While debate heats up about whether to lift a 40-year ban on the export of most US crude oil, producers are likely to focus first on using the flexibility of the current law as a way to increase the amount of crude they can ship abroad.

The potential for exports is an outgrowth of the huge US shale oil production boom of the past decade, especially in the Bakken oil formation in North Dakota. The issue became one of the biggest of the year after US Energy Secretary Ernest Moniz in December suggested the ban was outdated.

But critics contend that lifting the ban would risk raising the price of gasoline for US consumers.
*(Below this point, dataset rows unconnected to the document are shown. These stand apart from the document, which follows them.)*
Lemma SFcompare_cmp x y : is_number x = true → is_number y = true → SFcompare x y = Some (f64_cmp x y).
Proof.
  destruct x as [sx|sx| |sx mx ex], y as [sy|sy| |sy my ey]; try done; intros _ _; destruct sx, sy; try done;
    unfold f64_cmp, cmp_lex, cmp_on; simpl.
  rewrite Z.compare_opp, (Z.compare_antisym ex ey). by destruct (ex ?= ey).
Qed.

Definition rank_cmp : StreamingRank → StreamingRank → comparison :=
  cmp_lex (cmp_on SizeTier Z.compare)
  (cmp_lex (cmp_flip (cmp_on PeerTier Z.compare))
  (cmp_lex (cmp_on EffectiveSizeGB f64_cmp)
  (cmp_lex (cmp_flip (cmp_on CompactTagScore Z.compare))
  (cmp_lex (cmp_on ResolutionTier Z.compare)
  (cmp_lex (cmp_flip (cmp_on (λ r, Seeders (candidate r)) Z.compare))
           (cmp_on (λ r, Hash (candidate r)) String.compare)))))).

#[export] Instance f64_cmp_total : TotalCmp f64_cmp.
Proof. unfold f64_cmp. apply _. Qed.

#[export] Instance rank_cmp_total : TotalCmp rank_cmp.
Proof. unfold rank_cmp. apply _. Qed.

Lemma tier_step (x y : Z) (b : bool) (o : comparison) :
  b = match o with Lt => true | _ => false end →
  (if negb (x =? y) then x <? y else b) = match (match x ?= y with Eq => o | c => c end) with Lt => true | _ => false end.
Proof.
  intros ->. destruct (Z.compare_spec x y) as [->|H|H].
  - by rewrite Z.eqb_refl.
  - rewrite (proj2 (Z.eqb_neq x y)) by lia. by apply Z.ltb_lt.
  - rewrite (proj2 (Z.eqb_neq x y)) by lia. apply Z.ltb_ge. lia.
Qed.

Lemma size_step (x y : float64) (b : bool) (o : comparison) :
  is_number x = true → is_number y = true → b = match o with Lt => true | _ => false end →
  (if negb (f64_eqb x y) then f64_ltb x y else b) =
  match (match f64_cmp x y with Eq => o | c => c end) with Lt => true | _ => false end.
Proof.
  intros Hx Hy ->. unfold f64_eqb, f64_ltb, SFeqb, SFltb. rewrite (SFcompare_cmp x y) by done.
  by destruct (f64_cmp x y).
Qed.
President Barack Obama, who could take steps to relax current rules, will likely avoid anything that is viewed as “gas pump politics,” particularly in a mid-term election year.

“Trying to have the administration lift the ban wholesale at this point is like swimming against a strong current,” Jacob Dweck, a partner at law firm Sutherland Asbill & Brennan, said.
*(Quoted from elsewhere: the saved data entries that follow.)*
Definition tv_weights (cp : Config.TVScoreWeights) : TVScoreWeights := {|
  tw_Resolution4K := Config.tw_Resolution4K cp;
  tw_Resolution1080p := Config.tw_Resolution1080p cp;
  tw_Resolution720p := Config.tw_Resolution720p cp;
  tw_Resolution480p := None;
  tw_HDR := Config.tw_HDR cp;
  tw_Atmos := Config.tw_Atmos cp;
  tw_Audio51 := Config.tw_Audio51 cp;
  tw_ITA := Config.tw_ITA cp;
  tw_Seeder100Bonus := Config.tw_Seeder100Bonus cp;
  tw_Seeder50Bonus := Config.tw_Seeder50Bonus cp;
  tw_Seeder20Bonus := Config.tw_Seeder20Bonus cp;
  tw_SizeBonusPerGBUnder := None;
|}.

Definition TVProfileFromConfig (cp : Config.TVQualityProfile) : TVProfile := {|
  tp_Include4K := Config.tp_Include4K cp;
  tp_Include1080p := Config.tp_Include1080p cp;
  tp_Include720p := Config.tp_Include720p cp;
  tp_Include480p := None;
  tp_SizeFloorGB := Config.tp_SizeFloorGB cp;
  tp_SizeCeilingGB := Config.tp_SizeCeilingGB cp;
  tp_MinSeeders4K := Config.tp_MinSeeders4K cp;
  tp_MinSeeders := Config.tp_MinSeeders cp;
  tp_FullpackBonus := Config.tp_FullpackBonus cp;
  tp_PriorityOrder := Config.tp_PriorityOrder cp;
  tp_ScoreWeights := tv_weights (Config.tp_ScoreWeights cp);
|}.

(** [toQualityConfig] spells the same conversion of a profile out again. *)
Definition toProfileSet (ps : Config.QualityProfileSet) : ProfileSet :=
  MkSet (MovieProfileFromConfig <$> Config.Movies ps) (TVProfileFromConfig <$> Config.TV ps).

Definition toQualityConfig (cfg : Config.QualityConfig) : option QualityConfig :=
  if bool_decide (Config.Profile cfg = "") && bool_decide (Config.Profiles cfg = ∅) then None
  else Some (MkConfig (Config.Profile cfg) (Some (toProfileSet <$> Config.Profiles cfg))).

Definition ResolveMovieProfile (cfg : Config.QualityConfig) : MovieProfile := ResolveMovies (toQualityConfig cfg).
Definition ResolveTVProfile (cfg : Config.QualityConfig) : TVProfile := ResolveTV (toQualityConfig cfg).

(** ** The score of a title (scorer.go) *)

Record Weights := MkWeights {
  Res4K : Z; Res1080p : Z; Res720p : Z; wHDR : Z; wDolbyVision : Z; wHDR10Plus : Z;
  wAtmos : Z; wAudio51 : Z; wStereo : Z; wBluRay : Z; wSeederBonus : Z; wSeederThreshold : Z;
}.

Record ScoreProfile := MkProfile { pWeights : Weights; pFullpackBonus : Z }.

Definition re4K : regex := MustCompile "(?i)(4k|2160p|uhd)".
Definition re1080p : regex := MustCompile "(?i)(1080p)".
Definition re720p : regex := MustCompile "(?i)\b720p\b".
Definition reHDR : regex := MustCompile "(?i)\bHDR\b".
Definition reDV : regex := MustCompile "(?i)(dolby.?vision|\bdv\b)".
Definition reHDR10Plus : regex := MustCompile "(?i)(hdr10\+|hdr10plus)".
Definition reAtmos : regex := MustCompile "(?i)(atmos)".
Definition re51 : regex := MustCompile "(?i)(5\.1|dts|ddp5|ddp|dd\+|eac3|ac3)".
Definition reStereo : regex := MustCompile "(?i)(stereo|aac|mp3|2\.0)".
Definition reBluRay : regex := MustCompile "(?i)(bluray|blu.?ray|bdrip|bdremux|remux)".
Definition reFullpackS : regex := MustCompile "(?i)s\d{2}\s*(complete|pack|full)".
Definition reFullpackSeason : regex := MustCompile "(?i)season\s*\d+\s*(complete|pack|full)".

Definition DefaultMovieProfile : ScoreProfile := MkProfile (MkWeights 200 50 0 100 150 100 50 25 (-50) 10 5 50) 0.
Definition DefaultTVProfile : ScoreProfile := MkProfile (pWeights DefaultMovieProfile) 300.
Definition ProfileFromConfig (w : Weights) : ScoreProfile := MkProfile w 0.
Definition ProfileFromTVConfig (w : Weights) (fullpackBonus : Z) : ScoreProfile := MkProfile w fullpackBonus.

Definition Score (title : string) (seeders : Z) (profile : ScoreProfile) : Z :=
  let w := pWeights profile in
  let has re := MatchString re title in
  int64 (
    (if has re4K then Res4K w else if has re1080p then Res1080p w else if has re720p then Res720p w else 0) +
    (if has reDV then wDolbyVision w else 0) +
    (if has reHDR10Plus then wHDR10Plus w else if has reHDR then wHDR w else 0) +
    (if has reAtmos then wAtmos w else 0) +
    (if has re51 then wAudio51 w else 0) +
    (if has reStereo && negb (has re51) && negb (has reAtmos) then wStereo w else 0) +
    (if has reBluRay then wBluRay w else 0) +
    (if wSeederThreshold w <? seeders then wSeederBonus w else 0)).

Definition IsFullpack (title : string) : bool :=
  let t := ToLower title in
  Contains t "complete" || Contains t "full season" ||
  MatchString reFullpackS title || MatchString reFullpackSeason title.

(** ** What the configuration decides *)


(** The settings of a film profile and of its configuration, side by side. *)
Definition movie_flags : list ((Config.MovieQualityProfile → option bool) * (MovieProfile → option bool)) :=
  [(Config.mp_Include4K, mp_Include4K); (Config.mp_Include1080p, mp_Include1080p); (Config.mp_Include720p, mp_Include720p)].

Definition movie_numbers : list ((Config.MovieQualityProfile → option Z) * (MovieProfile → option Z)) :=
  [(Config.mp_MinSeeders, mp_MinSeeders); (Config.mp_Fallback4KMinSeeders, mp_Fallback4KMinSeeders)].

Definition movie_scores : list ((Config.MovieScoreWeights → option Z) * (MovieScoreWeights → option Z)) :=
  [(Config.mw_Resolution4K, mw_Resolution4K); (Config.mw_Resolution1080p, mw_Resolution1080p);
   (Config.mw_Resolution720p, mw_Resolution720p); (Config.mw_DolbyVision, mw_DolbyVision); (Config.mw_HDR, mw_HDR);
   (Config.mw_HDR10Plus, mw_HDR10Plus); (Config.mw_Atmos, mw_Atmos); (Config.mw_Audio51, mw_Audio51);
   (Config.mw_AudioStereo, mw_AudioStereo); (Config.mw_BluRay, mw_BluRay); (Config.mw_Remux, mw_Remux);
   (Config.mw_ITA, mw_ITA); (Config.mw_SeederBonus, mw_SeederBonus); (Config.mw_SeederThreshold, mw_SeederThreshold);
   (Config.mw_UnknownSizePenalty, mw_UnknownSizePenalty)].

Definition tv_flags : list ((Config.TVQualityProfile → option bool) * (TVProfile → option bool)) :=
  [(Config.tp_Include4K, tp_Include4K); (Config.tp_Include1080p, tp_Include1080p); (Config.tp_Include720p, tp_Include720p)].

Definition tv_numbers : list ((Config.TVQualityProfile → option Z) * (TVProfile → option Z)) :=
  [(Config.tp_MinSeeders4K, tp_MinSeeders4K); (Config.tp_MinSeeders, tp_MinSeeders); (Config.tp_FullpackBonus, tp_FullpackBonus)].

Definition tv_scores : list ((Config.TVScoreWeights → option Z) * (TVScoreWeights → option Z)) :=
  [(Config.tw_Resolution4K, tw_Resolution4K); (Config.tw_Resolution1080p, tw_Resolution1080p);
   (Config.tw_Resolution720p, tw_Resolution720p); (Config.tw_HDR, tw_HDR); (Config.tw_Atmos, tw_Atmos);
   (Config.tw_Audio51, tw_Audio51); (Config.tw_ITA, tw_ITA); (Config.tw_Seeder100Bonus, tw_Seeder100Bonus);
   (Config.tw_Seeder50Bonus, tw_Seeder50Bonus); (Config.tw_Seeder20Bonus, tw_Seeder20Bonus)].

(** The value of each setting in [result] is that of [custom] if it has one, and
    otherwise that of [def]. *)
Definition settled {A B V} (fields : list ((A → option V) * (B → option V))) (custom : A) (def result : B) : Prop :=
  Forall (λ fg, fg.2 result = match fg.1 custom with Some v => Some v | None => fg.2 def end) fields.

Lemma toQualityConfig_entry cfg ps :
  Config.Profiles cfg !! Config.Profile cfg = Some ps →
  toQualityConfig cfg = Some (MkConfig (Config.Profile cfg) (Some (toProfileSet <$> Config.Profiles cfg))).
Proof.
  intros H. unfold toQualityConfig. rewrite (bool_decide_eq_false_2 (Config.Profiles cfg = ∅)); [by rewrite andb_false_r|].
  intros E. by rewrite E, lookup_empty in H.
Qed.

Ltac settle := repeat constructor; simpl; by repeat match goal with |- context [match ?x with Some _ => _ | None => _ end] => destruct x end.

(** The active profile. Every setting that the configuration gives in the
    profile it names is used; the others come from the preset of that name, or
    from "quality-first" if the name is unknown. Without an entry for the named
    profile the preset is used as it is. *)
Theorem profile_from_config cfg :
  (∀ ps m, Config.Profiles cfg !! Config.Profile cfg = Some ps → Config.Movies ps = Some m →
   let def := defaultProfileByName (Config.Profile cfg) in
   let r := ResolveMovieProfile cfg in
   settled movie_flags m def r ∧ settled movie_numbers m def r ∧
   settled movie_scores (Config.mp_ScoreWeights m) (mp_ScoreWeights def) (mp_ScoreWeights r) ∧
   mp_SizeFloorGB r = (if bool_decide (Config.mp_SizeFloorGB m = ∅) then mp_SizeFloorGB def else Config.mp_SizeFloorGB m) ∧
   mp_SizeCeilingGB r = (if bool_decide (Config.mp_SizeCeilingGB m = ∅) then mp_SizeCeilingGB def else Config.mp_SizeCeilingGB m) ∧
   mp_PriorityOrder r = (if bool_decide (Config.mp_PriorityOrder m = []) then mp_PriorityOrder def else Config.mp_PriorityOrder m)) ∧
  (∀ ps t, Config.Profiles cfg !! Config.Profile cfg = Some ps → Config.TV ps = Some t →
   let def := defaultProfileByNameTV (Config.Profile cfg) in
   let r := ResolveTVProfile cfg in
   settled tv_flags t def r ∧ settled tv_numbers t def r ∧
   settled tv_scores (Config.tp_ScoreWeights t) (tp_ScoreWeights def) (tp_ScoreWeights r) ∧
   tp_SizeFloorGB r = (if bool_decide (Config.tp_SizeFloorGB t = ∅) then tp_SizeFloorGB def else Config.tp_SizeFloorGB t) ∧
   tp_SizeCeilingGB r = (if bool_decide (Config.tp_SizeCeilingGB t = ∅) then tp_SizeCeilingGB def else Config.tp_SizeCeilingGB t) ∧
   tp_PriorityOrder r = (if bool_decide (Config.tp_PriorityOrder t = []) then tp_PriorityOrder def else Config.tp_PriorityOrder t)) ∧
  (Config.Profiles cfg !! Config.Profile cfg = None →
   ResolveMovieProfile cfg = defaultProfileByName (Config.Profile cfg) ∧
   ResolveTVProfile cfg = defaultProfileByNameTV (Config.Profile cfg)).
Proof.
  split_and!.
  - intros ps m Hps Hm def r. unfold r, ResolveMovieProfile, ResolveMovies. rewrite (toQualityConfig_entry _ _ Hps).
    cbn [Profiles Profile]. rewrite lookup_fmap, Hps. destruct ps as [pm pt]. cbn in Hm. subst pm. cbn [fmap option_fmap option_map toProfileSet Config.Movies Config.TV].
    fold def. split_and!; [settle..|done|done|]. simpl. by destruct (Config.mp_PriorityOrder m).
  - intros ps t Hps Ht def r. unfold r, ResolveTVProfile, ResolveTV. rewrite (toQualityConfig_entry _ _ Hps).
    cbn [Profiles Profile]. rewrite lookup_fmap, Hps. destruct ps as [pm pt]. cbn in Ht. subst pt. cbn [fmap option_fmap option_map toProfileSet Config.Movies Config.TV].
    fold def. split_and!; [settle..|done|done|]. simpl. by destruct (Config.tp_PriorityOrder t).
  - intros Hps. unfold ResolveMovieProfile, ResolveTVProfile, toQualityConfig.
    destruct (bool_decide_reflect (Config.Profile cfg = "")) as [Hn|]; [destruct (bool_decide (Config.Profiles cfg = ∅)); [by rewrite Hn|]|];
      cbn [andb ResolveMovies ResolveTV Profiles Profile]; rewrite lookup_fmap, Hps; done.
Qed.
Recently, the American Petroleum Institute, US Chamber of Commerce and a major petrochemicals group came out in support of easing the ban, citing the surge in domestic production and a potential boost to trade.

Flexibility of the law

While lawmakers and lobbyists jockey, companies may attempt to test what is feasible under the 1975 Energy Policy and Conservation Act, which includes ways in which federal authorities can allow some US crude to reach markets abroad.
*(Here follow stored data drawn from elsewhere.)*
Fixpoint rev_string (s acc : string) : string :=
  match s with EmptyString => acc | String c s' => rev_string s' (String c acc) end.

(** [strings.Trim] with a cutset of one character. *)
Definition Trim (c : Ascii.ascii) (s : string) : string :=
  let l := trim_char_left c s in rev_string (trim_char_left c (rev_string l EmptyString)) EmptyString.

Definition sanitizeMovieFilename (s : string) : string :=
  Trim "_"%char (ReplaceAllString reUnderscores (ReplaceAllString reNotFilename s "_") "_").

(** The last eight characters; slicing a shorter string panics. *)
Definition last8 (s : string) : option string :=
  if (8 <=? String.length s)%nat then Some (String.substring (String.length s - 8) 8 s) else None.

Definition buildMovieFilename (title releaseDate : string) (stream : MovieStream) : option string :=
  let year :=
    if (4 <=? String.length releaseDate)%nat then String.substring 0 4 releaseDate
    else default "" (FindStringSubmatch reMTitleYear title 2) in
  let base := sanitizeMovieFilename title in
  let base := if bool_decide (year = "") then base else base +:+ "_" +:+ year in
  let base := base +:+
    (if Is4K stream then "_2160p" else if Is1080p stream then "_1080p" else if Is720p stream then "_720p"
     else if Is480p stream || bool_decide (msResolution stream = RSD) then "_480p" else "_1080p") in
  let base := base +:+
    (if MatchString reMDV (msTitle stream) then "_DV" else if MatchString reMHDR (msTitle stream) then "_HDR" else "") in
  let base := base +:+
    (if MatchString reMAtmos (msTitle stream) then "_Atmos" else if MatchString reM51 (msTitle stream) then "_5.1" else "") in
  let base := base +:+ (if MatchString reMRemux (msTitle stream) then "_REMUX" else "") in
  h ← last8 (msHash stream); Some (base +:+ "_" +:+ h +:+ ".mkv").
The first way is for the president to approve a new export category as a matter of national interest — a move made twice before. Republican Ronald Reagan okayed US crude exports to Canada, and Democrat Bill Clinton signed off on export Alaskan crude oil.

Almost all crude exports in 2013 were to Canada, according to the US Energy Information Administration, the statistical arm of the Department of Energy.

The licences to export crude, issued by the Commerce Department’s Bureau of Industry and Security (BIS), are not announced publicly.

Roughly 100 crude licences were given out in 2013, according to a source familiar with the process.

Grey areas

Another way, lawyer Dweck said, would enable companies to work within the grey areas of the law. The BIS can issue export licences on a case-by-case basis if it determines the move is in the national interest. A company also needs to demonstrate that the exported crude could not be “reasonably marketed” in the US for “compelling economic or technological reasons”.

The basis for the BIS’ decisions is opaque, but companies would likely find it easier to test the parameters of the existing regulation than to press the administration to change the law by decree.

Some forms of crude oil currently covered by the ban are thought to stand a good chance of getting export approval.

One anomaly is the way the current law treats “lease condensate”, light hydrocarbons present in oil reservoirs in a gaseous form that condense to liquid form when they leave the well. Exports are banned although a similar substance — natural gas liquids — is freely exportable.

Such condensates trade at a heavy discount to the benchmark West Texas Intermediate crude and global oil futures, meaning oil producers could make an economic case for exporting it.

Estimated volume of exports

Citigroup analysts said in a research note that condensate exports could be between 100,000-300,000 barrels per day if the BIS grants licences.

John Aures, executive vice-president of energy consulting firm Turner, Mason & Co., put the potential lower, at around 50,000-100,000 bpd.

Citigroup cited another area where exports could be expanded — as part of swap deals with countries that have free trade agreements with the US. “This could well include exports to Mexico, on a swap basis, and processing cheaper light crude from the US could increase the country’s refinery yields of light products,” the research note said.

Although producers and lobbyists are stepping up to lay the groundwork for a policy change, some analysts do not expect much additional export volume this year.

The surging production in the Bakken is of a sweeter type of crude than the varieties from the Middle East, Venezuela and elsewhere that the US refinery system was built around.

Retrofitting

But many analysts contend that refiners can handle the capacity of domestically-produced oil until later in the decade, partly due to retrofitting of existing plants.

“The real need for exports begins in the 2017-18 timeframe,” Aures said.

Turner, Mason & Company forecasts that the US could export up to 1 million bpd of crude oil by 2022, mainly to Asian markets.

Rusty Braziel, president of market advisory firm RBN Energy, estimates the supply of light sweet crude and condensate are on track to be oversupplied by 500,000-600,000 bpd within the next few years unless US refineries are adapted.